> [What this task involves]
With the records below as your source, retype each line exactly from the top down to the line that contains "(forall ev o, (ev, o)", and include that line.

Records from a collection
== Segment start ==
(** The history grows by a dispatched event. *)
Lemma engine_from_event l ev me g :
  engine_from l me g ->
  match ev with
  | OrderSubmitted e => exists now seq o, e = submitted_event now seq o
  | TradeExecuted t => trade_between l t
  | OrderCancelled _ => False
  end ->
  engine_from (l ++ [ev]) me g.
Proof.
  intros [H1 H2 H3 H4 H5 H6 H7 H8] Hev. split.
  - intros s q o Hs Ho. destruct (H1 s q o Hs Ho). auto.
  - exact H2.
  - intros s ob e Hs He. eauto.
  - exact H4.
  - intros s trades item r n Hs. eapply Forall_impl; [by eapply H5|]. auto.
  - intros e. rewrite elem_of_app, list_elem_of_singleton. intros [?| <-]; [by apply H6|done].
  - intros l1 t l2. destruct l2 as [|x l2 _] using rev_ind.
    + intros [-> ->]%app_inj_tail. exact Hev.
    + rewrite app_comm_cons, app_assoc. intros [Hl _]%app_inj_tail. by eapply H7.
  - intros e. rewrite elem_of_app, list_elem_of_singleton. intros [Ht| <-]; [by eapply H8|done].
Qed.

(** Changing the goroutines only. *)
Lemma engine_from_goroutines l me g g' :
  engine_from l me g ->
  (forall ev o, (ev, o) ∈ g_submitting g' -> exists now seq, ev = submitted_event now seq o) ->
  (forall s trades item r n, g_workers g' !! s = Some (trades, item, r, n) -> Forall (trade_between l) trades) ->
  engine_from l me g'.
Proof. intros [H1 H2 H3 H4 H5 H6 H7 H8] Hs Hw. by split. Qed.

Lemma new_book_empty symbol e : ~ in_book e (NewOrderBook (sl := sl) symbol).
Proof. intros (p & [H|H]); cbn in H; rewrite sl_new_elements in H; by apply not_elem_of_nil in H. Qed.

Lemma enqueue_from l pick o me me' g :
  enqueueOrder pick o me = Some me' -> submitted_in l o -> engine_from l me g -> engine_from l me' g.
Proof.
  intros He Ho [H1 H2 H3 H4 H5 H6 H7 H8].
  assert (Hq : forall s q x, me_orderQueues me' !! s = Some q -> x ∈ q ->
    (x = o /\ s = so_Symbol o) \/ exists q0, me_orderQueues me !! s = Some q0 /\ x ∈ q0).
  { intros s q x. unfold enqueueOrder in He.
    assert (Hd : x ∈ default [] (me_orderQueues me !! so_Symbol o) ->
      exists q0, me_orderQueues me !! so_Symbol o = Some q0 /\ x ∈ q0).
    { destruct (me_orderQueues me !! so_Symbol o) as [q0|]; cbn; [eauto|by intros ?%not_elem_of_nil]. }
    destruct (decide (s = so_Symbol o)) as [->|Hne];
      destruct (me_orderBooks me !! so_Symbol o); repeat case_match; simplify_eq; cbn;
      rewrite ?lookup_insert_eq, ?(lookup_insert_ne _ _ s) by done; intros Hs Hx; simplify_eq;
      rewrite ?elem_of_app, ?list_elem_of_singleton in Hx; naive_solver. }
  assert (Hb : forall s ob, GetOrderBook s me' = Some ob -> GetOrderBook s me = Some ob \/ ob = NewOrderBook s).
  { intros s ob. unfold GetOrderBook, enqueueOrder in *.
    destruct (decide (s = so_Symbol o)) as [->|Hne];
      destruct (me_orderBooks me !! so_Symbol o) eqn:Hb; repeat case_match; simplify_eq; cbn;
      rewrite ?lookup_insert_eq, ?(lookup_insert_ne _ _ s) by done; naive_solver. }
  split; auto.
  - intros s q x Hs Hx. destruct (Hq s q x Hs Hx) as [[-> ->]|(q0 & ? & ?)]; eauto.
  - by eapply enqueue_books.
  - intros s ob e Hs Hin. destruct (Hb s ob Hs) as [?| ->]; [eauto|by apply new_book_empty in Hin].
Qed.

(** A worker matches the next order of its queue. *)
Lemma matched_trades l now tn symbol ob item seq sq t :
  book_ok ob -> ob_symbol ob = symbol -> so_Symbol item = symbol -> submitted_in l item ->
  (forall e, in_book e ob -> entry_from l symbol e) ->
  t ∈ mr_events (MatchOrder tn ob (book_entry now symbol item seq) sq) -> trade_between l t.
Proof.
  intros Hok Hs Hsym Hitem Hent Ht. set (order := book_entry now symbol item seq) in *.
  assert (Hq : 0 <= obe_Quantity order).
  { destruct (decide (0 <= obe_Quantity order)); [done|].
    rewrite match_order_nonpos_events in Ht by lia. by apply not_elem_of_nil in Ht. }
  pose proof (parseQuantity_range (so_Quantity item)) as Hrange.
  destruct (trade_justified tn ob order sq t Hok) as
    (e & Hin & Hp & Hmo & Hmu & Hto & Htu & Hsy & Hside & Hqty & Hlim); [|done|].
  { unfold order_ok. change (obe_Quantity order) with (parseQuantity (so_Quantity item)) in *. solve_i64. }
  destruct (Hent e) as (maker & Hm & Hms & Hid & Hu & Hsd & Hpr).
  { rewrite (in_book_sides e ob order). eauto. }
  destruct (side_ok_entry _ _ _ _ (opposite_ok ob order Hok) Hin) as [_ _ _ Hes].
  exists item, maker. unfold is_buy in Hlim, Hes. change (obe_Side order) with (so_Side item) in *.
  change (obe_Price order) with (parsePrice (so_Price item)) in *.
  rewrite Hsd in Hes. split_and!; auto; try congruence. lia.
Qed.

Lemma match_from l now tn symbol ob item rest me me' trades r g :
  engine_from l me g -> me_orderQueues me !! symbol = Some (item :: rest) ->
  GetOrderBook symbol me = Some ob ->
  match_queued now tn symbol ob item (set_queue symbol rest me) = (me', trades, r) ->
  engine_from l me' (mkGoroutines (g_submitting g)
    (<[symbol := (trades, item, r, length trades)]> (g_workers g))) /\ me_pipeline me' = me_pipeline me.
Proof.
  intros [H1 H2 H3 H4 H5 H6 H7 H8] Hq Hob Hm.
  assert (Hbooks : books_ok me').
  { exact (match_queued_books now tn symbol ob item (set_queue symbol rest me) me' trades r H2 Hob Hm). }
  unfold match_queued in Hm. destruct (NextGlobalSeq _) as [seq sq].
  pose proof (f_equal (fun x => x.1.1) Hm) as Hme. pose proof (f_equal (fun x => x.1.2) Hm) as Htr.
  cbn [fst snd] in Hme, Htr. clear Hm. subst me' trades.
  destruct (H2 _ _ Hob) as [Hok Hsym]. destruct (H1 _ _ item Hq) as [Hi Hsub]; [left|].
  split; [|done]. split; auto.
  - intros s q o. cbn [set_queue set_sequencer set_book me_orderQueues].
    destruct (decide (s = symbol)) as [->|Hne].
    + rewrite lookup_insert_eq. intros [= <-] Ho. eapply H1; [exact Hq|by right].
    + rewrite lookup_insert_ne by done. apply H1.
  - intros s ob' e. unfold GetOrderBook. cbn [set_queue set_sequencer set_book me_orderBooks].
    destruct (decide (s = symbol)) as [->|Hne].
    + rewrite lookup_insert_eq. intros Heq Hin. apply (inj Some) in Heq as <-.
      apply match_order_in_book in Hin as (e0 & [->|Hin0] & (Hid & Hu & Hsd & Hp)); [| |done|apply parseQuantity_range].
      * exists item. by split_and!.
      * destruct (H3 _ _ _ Hob Hin0) as (o & ? & ? & ? & ? & ? & ?). exists o. split_and!; auto; congruence.
    + rewrite lookup_insert_ne by done. apply H3.
  - intros s ts it r' n. cbn [g_workers]. destruct (decide (s = symbol)) as [->|Hne].
    + rewrite lookup_insert_eq. intros Heq. apply (inj Some), (f_equal (fun x => x.1.1.1)) in Heq.
      cbn [fst] in Heq. subst ts. apply Forall_forall. intros t Ht.
      eapply matched_trades; eauto.
    + rewrite lookup_insert_ne by done. apply H5.
Qed.

Lemma process_trade_state now sch enum t me me' :
  processTrade now sch enum t me = Ok me' ->
  me_orderQueues me' = me_orderQueues me /\ me_orderBooks me' = me_orderBooks me /\
  exists ep err, ProcessEvent now sch enum (Some (TradeExecuted t)) (me_pipeline me) = Ok (ep, err) /\
                 me_pipeline me' = ep.
Proof.
  unfold processTrade. destruct (ProcessEvent _ _ _ _ _) as [[ep err]| |]; cbn [obind fst]; [|done|done].
  intros H. assert (Hs : me_orderQueues me' = me_orderQueues me /\ me_orderBooks me' = me_orderBooks me /\
    me_pipeline me' = ep); [|naive_solver].
  unfold broadcastTrade in H. cbn in H. repeat case_match; by simplify_eq.
Qed.

Lemma notify_state now item r n me :
  me_orderQueues (notify now item r n me) = me_orderQueues me /\
  me_orderBooks (notify now item r n me) = me_orderBooks me /\
  me_pipeline (notify now item r n me) = me_pipeline me.
Proof. unfold notify, notifyOrderFilled, notifyOrderPending. by repeat case_match. Qed.
(** The body of the once runs once, also if it panics; later calls return the
    variable, nil or not. *)
Definition GetConf (getenv : string -> string) (viper : list string -> Config + error) (cv : conf_vars)
    : conf_vars * outcome (option Config) :=
  if cv_done cv then (cv, Ok (cv_conf cv))
  else match initConf getenv viper with
       | Ok c => (mkConfVars (Some c) true, Ok (Some c))
       | Err e => (mkConfVars None true, Err e)
       | Panic => (mkConfVars None true, Panic)
       end.

(** A configuration that cannot be read panics on the first call and is a nil
    pointer from the second on. *)
Lemma failed_conf_is_nil getenv viper e cv :
  viper (conf_paths (conf_env getenv)) = inr e -> cv_done cv = false ->
  (GetConf getenv viper cv).2 = Panic /\ (GetConf getenv viper (GetConf getenv viper cv).1).2 = Ok None.
Proof. intros Hv Hd. unfold GetConf at 1 3. rewrite Hd. unfold initConf. by rewrite Hv. Qed.

(** ** util.go: order IDs *)

Section Flake.
Context {S : Type} (newSonyflake : option S) (NextID : S -> S * (Z + error)).

(** sonyflake.NewSonyflake answers nil if the machine has no private address. *)
Record flake_vars := mkFlakeVars { fv_flake : option S; fv_done : bool }.

Definition InitSonyFlake (fv : flake_vars) : flake_vars :=
  if fv_done fv then fv else mkFlakeVars newSonyflake true.

Definition GenerateOrderID (fv : flake_vars) : outcome (flake_vars * (Z + error)) :=
  let fv := match fv_flake fv with Some _ => fv | None => InitSonyFlake fv end in
  match fv_flake fv with
  | None => Panic
  | Some s => let '(s', r) := NextID s in Ok (mkFlakeVars (Some s') (fv_done fv), r)
  end.

(** Without a generator every call panics. *)
Lemma no_flake_panics : newSonyflake = None -> GenerateOrderID (mkFlakeVars None false) = Panic.
Proof. intros H. unfold GenerateOrderID, InitSonyFlake. cbn. by rewrite H. Qed.
End Flake.

(** ** The clients *)

Definition table_models : list string :=
  ["orders"; "trades"; "event_offset_checkpoints"; "outbox"; "processed_trades"; "positions"].

(** What the services answer. *)
Record answers (B : Type) := mkAnswers {
  an_pool : option error;
  an_ping : option error;
  an_gorm : option error;
  an_migrate : option error;
  an_redis_ping : option error;
  an_dial : string -> option error;
  an_open : string -> B + error }.
Arguments mkAnswers {B}.
Arguments an_pool {B}.
Arguments an_ping {B}.
Arguments an_gorm {B}.
Arguments an_migrate {B}.
Arguments an_redis_ping {B}.
Arguments an_dial {B}.
Arguments an_open {B}.

Section Dal.
Context {B : Type} {HB : RocksDB B}.

(** The package variables of the clients; [cl_tables] are the tables that AutoMigrate
    has created. *)
Record clients := mkClients {
  cl_pool : bool;
  cl_gorm : bool;
  cl_tables : list string;
  cl_redis : option RedisConf;
  cl_kafka : kafka;
  cl_rocks : package B }.
Implicit Types (cl : clients).

Definition no_clients : clients := mkClients false false [] None no_writers fresh_package.

Definition ErrInvalidDB : error := "invalid db".

Definition InitGorm (an : answers B) cl : clients * option error :=
  match an_gorm an with
  | Some e => (cl, Some e)
  | None => (mkClients (cl_pool cl) true (cl_tables cl) (cl_redis cl) (cl_kafka cl) (cl_rocks cl), None)
  end.

(** The errors of the two statements that follow the migration are dropped. *)
Definition AutoMigrate (an : answers B) cl : clients * option error :=
  if negb (cl_gorm cl) then (cl, Some ErrInvalidDB)
  else match an_migrate an with
       | Some e => (cl, Some e)
       | None => (mkClients (cl_pool cl) (cl_gorm cl) (cl_tables cl ++ table_models) (cl_redis cl) (cl_kafka cl)
                    (cl_rocks cl), None)
       end.

Definition InitTradeTable (an : answers B) cl : clients * option error :=
  if negb (cl_gorm cl) then (cl, Some ErrInvalidDB)
  else match an_migrate an with
       | Some e => (cl, Some e)
       | None => (mkClients (cl_pool cl) (cl_gorm cl) (cl_tables cl ++ ["trades"]) (cl_redis cl) (cl_kafka cl)
                    (cl_rocks cl), None)
       end.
== Segment end ==
> [Exercise output]
(** The history grows by a dispatched event. *)
Lemma engine_from_event l ev me g :
  engine_from l me g ->
  match ev with
  | OrderSubmitted e => exists now seq o, e = submitted_event now seq o
  | TradeExecuted t => trade_between l t
  | OrderCancelled _ => False
  end ->
  engine_from (l ++ [ev]) me g.
Proof.
  intros [H1 H2 H3 H4 H5 H6 H7 H8] Hev. split.
  - intros s q o Hs Ho. destruct (H1 s q o Hs Ho). auto.
  - exact H2.
  - intros s ob e Hs He. eauto.
  - exact H4.
  - intros s trades item r n Hs. eapply Forall_impl; [by eapply H5|]. auto.
  - intros e. rewrite elem_of_app, list_elem_of_singleton. intros [?| <-]; [by apply H6|done].
  - intros l1 t l2. destruct l2 as [|x l2 _] using rev_ind.
    + intros [-> ->]%app_inj_tail. exact Hev.
    + rewrite app_comm_cons, app_assoc. intros [Hl _]%app_inj_tail. by eapply H7.
  - intros e. rewrite elem_of_app, list_elem_of_singleton. intros [Ht| <-]; [by eapply H8|done].
Qed.

(** Changing the goroutines only. *)
Lemma engine_from_goroutines l me g g' :
  engine_from l me g ->
  (forall ev o, (ev, o) ∈ g_submitting g' -> exists now seq, ev = submitted_event now seq o) ->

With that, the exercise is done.